Hingga Sabtu (5/6/2021) pagi tidak ada pernyataan dari ASEAN maupun dua utusannya terkait pertemuan dengan pemimpin junta Myanmar itu. Mengutip Associated Press, pada awal pekan ini, seorang diplomat Indonesia mengatakan kunjungan delegasi ASEAN bertujuan untuk meminta persetujuan Myanmar atas pengiriman utusan khusus ASEAN terkait krisis keamanan di Myanmar pascakudeta. Utusan khusus itu belum disebutkan namanya. Dia mengatakan pemilihan utusan khusus melibatkan kedua belah pihak sehingga membuat kemajuannya terasa lambat.
Penunjukan utusan khusus ASEAN adalah salah satu dari lima poin yang disepakati pada KTT ASEAN di Jakarta pada April lalu. Konferensi yang turut dihadiri Min Aung Hlaing itu memunculkan keberatan kubu oposisi yang mengatakan undangan itu melegitimasi perebutan kekuasaan militer atas sipil di Myanmar.
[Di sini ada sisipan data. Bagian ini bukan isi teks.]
(** * zeus-core: route extraction and snapshot reconciliation

    A shallow embedding of [src/index.ts] (route extraction engine) and
    [src/output.ts] (snapshot writer) of zeus-core, with the properties of
    the specification stated and settled over it.

    Conventions of the embedding.
    - A JavaScript string is a [string]; each [ascii] stands for one code
      unit in the range 0..255.  All patterns of the source only name ASCII
      characters; the classes [\s], [\w], [\d] and [trim] are given on that
      range (white space: 9-13, 32 and 160).
    - The module-level [RegExp] objects carrying the [g] flag are stateful:
      their [lastIndex] survives between calls.  That state is threaded
      explicitly ([LastIndex]).
    - JavaScript's [undefined] is [None]; [null] is a value of its own. *)

From Stdlib Require Import Ascii String DecimalString List Bool Arith ZArith Lia.
From stdpp Require Import base strings list gmap.
Import ListNotations.
Local Open Scope string_scope.
Local Open Scope nat_scope.

(** ** Characters and strings of the runtime *)

Module Js.

Definition code (c : ascii) : nat := nat_of_ascii c.

Definition between (lo hi : nat) (c : ascii) : bool :=
  (lo <=? code c) && (code c <=? hi).

(** [\d] *)
Definition isDigit (c : ascii) : bool := between 48 57 c.

(** [\w], that is [[A-Za-z0-9_]] *)
Definition isWord (c : ascii) : bool :=
  between 97 122 c || between 65 90 c || isDigit c || (code c =? 95).

(** [\s], and the characters removed by [trim]: WhiteSpace and
    LineTerminator of the language, restricted to the 8-bit range. *)
Definition isSpace (c : ascii) : bool :=
  between 9 13 c || (code c =? 32) || (code c =? 160).

Definition lowerChar (c : ascii) : ascii :=
  if between 65 90 c || (between 192 222 c && negb (code c =? 215))
  then ascii_of_nat (code c + 32) else c.

(** Upper-casing of one code unit.  The three 8-bit characters whose
    upper case is not an 8-bit character (181, 223, 255) are left as they
    are; the source upper-cases only captured verbs, which are ASCII
    letters. *)
Definition upperChar (c : ascii) : ascii :=
  if between 97 122 c || (between 224 254 c && negb (code c =? 247))
  then ascii_of_nat (code c - 32) else c.

Fixpoint mapString (f : ascii -> ascii) (s : string) : string :=
  match s with
  | EmptyString => EmptyString
  | String c r => String (f c) (mapString f r)
  end.

Definition toLowerCase : string -> string := mapString lowerChar.
Definition toUpperCase : string -> string := mapString upperChar.

(** [s.startsWith(p)] *)
Fixpoint startsWith (p s : string) : bool :=
  match p, s with
  | EmptyString, _ => true
  | String a p', String b s' => if Ascii.eqb a b then startsWith p' s' else false
  | String _ _, EmptyString => false
  end.

(** [s.includes(p)] *)
Fixpoint includes (p s : string) : bool :=
  startsWith p s ||
  match s with
  | EmptyString => false
  | String _ s' => includes p s'
  end.

(** [s.endsWith(p)] *)
Definition endsWith (p s : string) : bool :=
  let n := String.length s in
  let k := String.length p in
  (k <=? n) && String.eqb (substring (n - k) k s) p.

(** [s.slice(0, n)] for [0 <= n] *)
Definition slice0 (n : nat) (s : string) : string := substring 0 n s.

Fixpoint dropSpace (s : string) : string :=
  match s with
  | String c r => if isSpace c then dropSpace r else s
  | EmptyString => EmptyString
  end.

(** [s.trim()] *)
Definition trim (s : string) : string :=
  String.rev (dropSpace (String.rev (dropSpace s))).

(** [s.split(sep)] for a one-character separator *)
Fixpoint splitGo (sep : ascii) (cur : string) (s : string) : list string :=
  match s with
  | EmptyString => [String.rev cur]
  | String c r =>
      if Ascii.eqb c sep then String.rev cur :: splitGo sep EmptyString r
      else splitGo sep (String c cur) r
  end.

Definition split (sep : ascii) (s : string) : list string :=
  splitGo sep EmptyString s.

(** [l.join(sep)] *)
Fixpoint join (sep : string) (l : list string) : string :=
  match l with
  | [] => ""
  | [x] => x
  | x :: r => x +:+ sep +:+ join sep r
  end.

(** Truthiness of a string: the empty string is falsy. *)
Definition truthy (s : string) : bool := negb (String.eqb s "").

(** [Number(s)] for a string of decimal digits. *)
Fixpoint digitsGo (acc : nat) (s : string) : nat :=
  match s with
  | EmptyString => acc
  | String c r => digitsGo (10 * acc + (code c - 48)) r
  end.

Definition Number (s : string) : nat := digitsGo 0 s.

(** The double quote character, and a way to write texts that contain it:
    [dq s] is [s] with every [~] replaced by a double quote. *)
Definition dquote : ascii := ascii_of_nat 34.
Definition dq : string -> string :=
  mapString (fun c => if Ascii.eqb c "~" then dquote else c).

End Js.

(** ** Regular expressions of the runtime

    A backtracking matcher in continuation-passing style, after the
    semantics of the language standard, for the constructs the source
    uses.  A quantified atom never carries a capture group in the source,
    so captures are not reset between iterations. *)

Module RegExp.

Inductive Regex : Type :=
| Eps
| Chr (p : ascii -> bool)
| Seq (r1 r2 : Regex)
| Alt (r1 r2 : Regex)
| Star (greedy : bool) (r : Regex)
| Group (n : nat) (r : Regex)
| LookAhead (r : Regex)
| WordBoundary
| InputStart.

Definition Plus (greedy : bool) (r : Regex) : Regex := Seq r (Star greedy r).
(** [r?] (greedy) *)
Definition Opt (r : Regex) : Regex := Alt r Eps.

Fixpoint seq (l : list Regex) : Regex :=
  match l with
  | [] => Eps
  | [r] => r
  | r :: l' => Seq r (seq l')
  end.

Fixpoint alt (l : list Regex) : Regex :=
  match l with
  | [] => Eps
  | [r] => r
  | r :: l' => Alt r (alt l')
  end.

Definition chr (c : ascii) : Regex := Chr (Ascii.eqb c).
(** One character under the [i] flag: both sides are canonicalised. *)
Definition chrI (c : ascii) : Regex :=
  Chr (fun d => Ascii.eqb (Js.upperChar c) (Js.upperChar d) && (Js.code d <? 128)).

Fixpoint lit (s : string) : Regex :=
  match s with
  | EmptyString => Eps
  | String c EmptyString => chr c
  | String c r => Seq (chr c) (lit r)
  end.

Fixpoint litI (s : string) : Regex :=
  match s with
  | EmptyString => Eps
  | String c EmptyString => chrI c
  | String c r => Seq (chrI c) (litI r)
  end.

Definition anyChar : Regex := Chr (fun _ => true).   (* [\s\S] *)
Definition space : Regex := Chr Js.isSpace.           (* \s *)
Definition word : Regex := Chr Js.isWord.             (* \w *)
Definition digit : Regex := Chr Js.isDigit.           (* \d *)
Definition oneOf (s : string) : Regex :=
  Chr (fun c => existsb (Ascii.eqb c) (list_ascii_of_string s)).
Definition noneOf (s : string) : Regex :=
  Chr (fun c => negb (existsb (Ascii.eqb c) (list_ascii_of_string s))).

Record MatchState : Type := mkState {
  endIndex : nat;
  captures : list (nat * (nat * nat))
}.

Definition Continuation : Type := MatchState -> option MatchState.

Section Matcher.
Variable input : list ascii.

Definition charAt (i : nat) : option ascii := nth_error input i.

Definition isWordAt (i : nat) : bool :=
  match charAt i with Some c => Js.isWord c | None => false end.

(** [\b] holds at [e] when exactly one of the characters at [e-1] and
    [e] is a word character. *)
Definition atBoundary (e : nat) : bool :=
  let a := match e with 0 => false | S e' => isWordAt e' end in
  xorb a (isWordAt e).

(** The iterations of a starred atom whose matcher is [m1].  An iteration
    that consumes nothing is rejected, so each one moves [endIndex] forward
    and their number is bounded by the characters left: the fuel given by
    [m] below is never used up ([repeatMatcher_fuel]). *)
Fixpoint repeatMatcher (m1 : Continuation -> MatchState -> option MatchState)
    (greedy : bool) (k : Continuation) (fuel : nat) (x : MatchState)
  : option MatchState :=
  match fuel with
  | 0 => k x
  | S fuel' =>
      let again :=
        m1 (fun y => if endIndex y =? endIndex x then None
                     else repeatMatcher m1 greedy k fuel' y) in
      if greedy then
        match again x with Some z => Some z | None => k x end
      else
        match k x with Some z => Some z | None => again x end
  end.

Fixpoint m (r : Regex) (k : Continuation) (x : MatchState) : option MatchState :=
  match r with
  | Eps => k x
  | Chr p =>
      match charAt (endIndex x) with
      | Some c => if p c then k (mkState (S (endIndex x)) (captures x)) else None
      | None => None
      end
  | Seq r1 r2 => m r1 (m r2 k) x
  | Alt r1 r2 =>
      match m r1 k x with
      | Some z => Some z
      | None => m r2 k x
      end
  | Star greedy r1 =>
      repeatMatcher (m r1) greedy k (S (length input - endIndex x)) x
  | Group n r1 =>
      m r1 (fun y => k (mkState (endIndex y)
                          ((n, (endIndex x, endIndex y)) :: captures y))) x
  | LookAhead r1 =>
      match m r1 Some x with
      | Some y => k (mkState (endIndex x) (captures y))
      | None => None
      end
  | WordBoundary => if atBoundary (endIndex x) then k x else None
  | InputStart => if endIndex x =? 0 then k x else None
  end.

(** First index [i >= from] at which the pattern matches. *)
Fixpoint search (r : Regex) (fuel from : nat) : option (nat * MatchState) :=
  match m r Some (mkState from []) with
  | Some y => Some (from, y)
  | None =>
      match fuel with
      | 0 => None
      | S fuel' => search r fuel' (S from)
      end
  end.
End Matcher.

(** The array returned by a successful [exec]: the index of the match,
    the index after it, and the text of each group (group 0 is the whole
    match); a group that did not take part is [None]. *)
Record ExecArray : Type := mkExec {
  index : nat;
  lastEnd : nat;
  group : nat -> option string
}.

Fixpoint lookupCapture (n : nat) (l : list (nat * (nat * nat))) : option (nat * nat) :=
  match l with
  | [] => None
  | (n', se) :: l' => if n =? n' then Some se else lookupCapture n l'
  end.

Definition mkExecArray (s : string) (i : nat) (y : MatchState) : ExecArray :=
  mkExec i (endIndex y)
    (fun n =>
       match n with
       | 0 => Some (substring i (endIndex y - i) s)
       | _ => match lookupCapture n (captures y) with
              | Some (a, b) => Some (substring a (b - a) s)
              | None => None
              end
       end).

(** The first match at or after [from]; [None] when [from] is past the
    end of the string or nothing matches. *)
Definition matchFrom (r : Regex) (s : string) (from : nat) : option ExecArray :=
  let n := String.length s in
  if n <? from then None
  else match search (list_ascii_of_string s) r (n - from) from with
       | Some (i, y) => Some (mkExecArray s i y)
       | None => None
       end.

(** [r.exec(s)] on a regular expression with the [g] flag whose
    [lastIndex] is [li]: the result and the new [lastIndex]. *)
Definition execGlobal (r : Regex) (s : string) (li : nat) : option ExecArray * nat :=
  match matchFrom r s li with
  | Some a => (Some a, lastEnd a)
  | None => (None, 0)
  end.

(** [r.test(s)] on a regular expression without the [g] flag. *)
Definition test (r : Regex) (s : string) : bool :=
  match matchFrom r s 0 with Some _ => true | None => false end.

(** [s.match(r)] for [r] with the [g] flag: [lastIndex] is first set to 0,
    all matches are collected, an empty match advances by one, and
    [lastIndex] is 0 afterwards.  [None] is the [null] of "no match". *)
Fixpoint matchAllGo (r : Regex) (s : string) (fuel from : nat) : list string :=
  match fuel with
  | 0 => []
  | S fuel' =>
      match matchFrom r s from with
      | None => []
      | Some a =>
          let next := if lastEnd a =? index a then S (lastEnd a) else lastEnd a in
          match group a 0 with
          | Some w => w :: matchAllGo r s fuel' next
          | None => matchAllGo r s fuel' next
          end
      end
  end.

Definition matchAll (r : Regex) (s : string) : option (list string) :=
  match matchAllGo r s (S (String.length s)) 0 with
  | [] => None
  | l => Some l
  end.

(** [s.replace(r, by)] for [r] without the [g] flag: the first match only. *)
Definition replaceFirst (r : Regex) (by_ : string) (s : string) : string :=
  match matchFrom r s 0 with
  | Some a =>
      substring 0 (index a) s +:+ by_ +:+
      substring (lastEnd a) (String.length s - lastEnd a) s
  | None => s
  end.

End RegExp.

(** ** [src/index.ts]: patterns *)

Import RegExp.

Definition HTTP_METHODS : list string := ["GET"; "POST"; "PUT"; "DELETE"].

(** The patterns are quoted in the comments with [Q] for the class of the
    three quote characters (back quote, double quote, apostrophe). *)
Definition quoteChars : string := String "`" (String Js.dquote (String "'" "")).
Definition quote : Regex := oneOf quoteChars.          (* [Q] *)
Definition notQuote : Regex := noneOf quoteChars.      (* [^Q] *)

(** [/\b(get|post|put|delete)\s*\(\s*[Q]([^Q]+)[Q]/gi] *)
Definition ROUTE_METHOD_REGEX : Regex :=
  seq [ WordBoundary;
        Group 1 (alt [litI "get"; litI "post"; litI "put"; litI "delete"]);
        Star true space; chrI "("; Star true space;
        quote; Group 2 (Plus true notQuote); quote ].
Tak lama kemudian, juru bicara pemerintah militer mengatakan hanya akan mengizinkan utusan ASEAN berkunjung ke Myanmar setelah keamanan dan stabilitas di negara itu tercapai.
KTT Jakarta juga mencapai kesepakatan untuk segera mengakhiri kekerasan dan memulai dialog antara pihak-pihak yang bertikai dengan bantuan utusan khusus. Sebab, pasukan keamanan secara brutal menekan protes warga sipil Myanmar yang meluas terhadap pengambilalihan kekuasaan oleh militer. Data yang dihimpun Asosiasi Bantuan Tahanan Politik yang berbasis di Bangkok menunjukkan, hingga Jumat, sedikitnya 845 orang telah tewas akibat tindakan keras militer itu.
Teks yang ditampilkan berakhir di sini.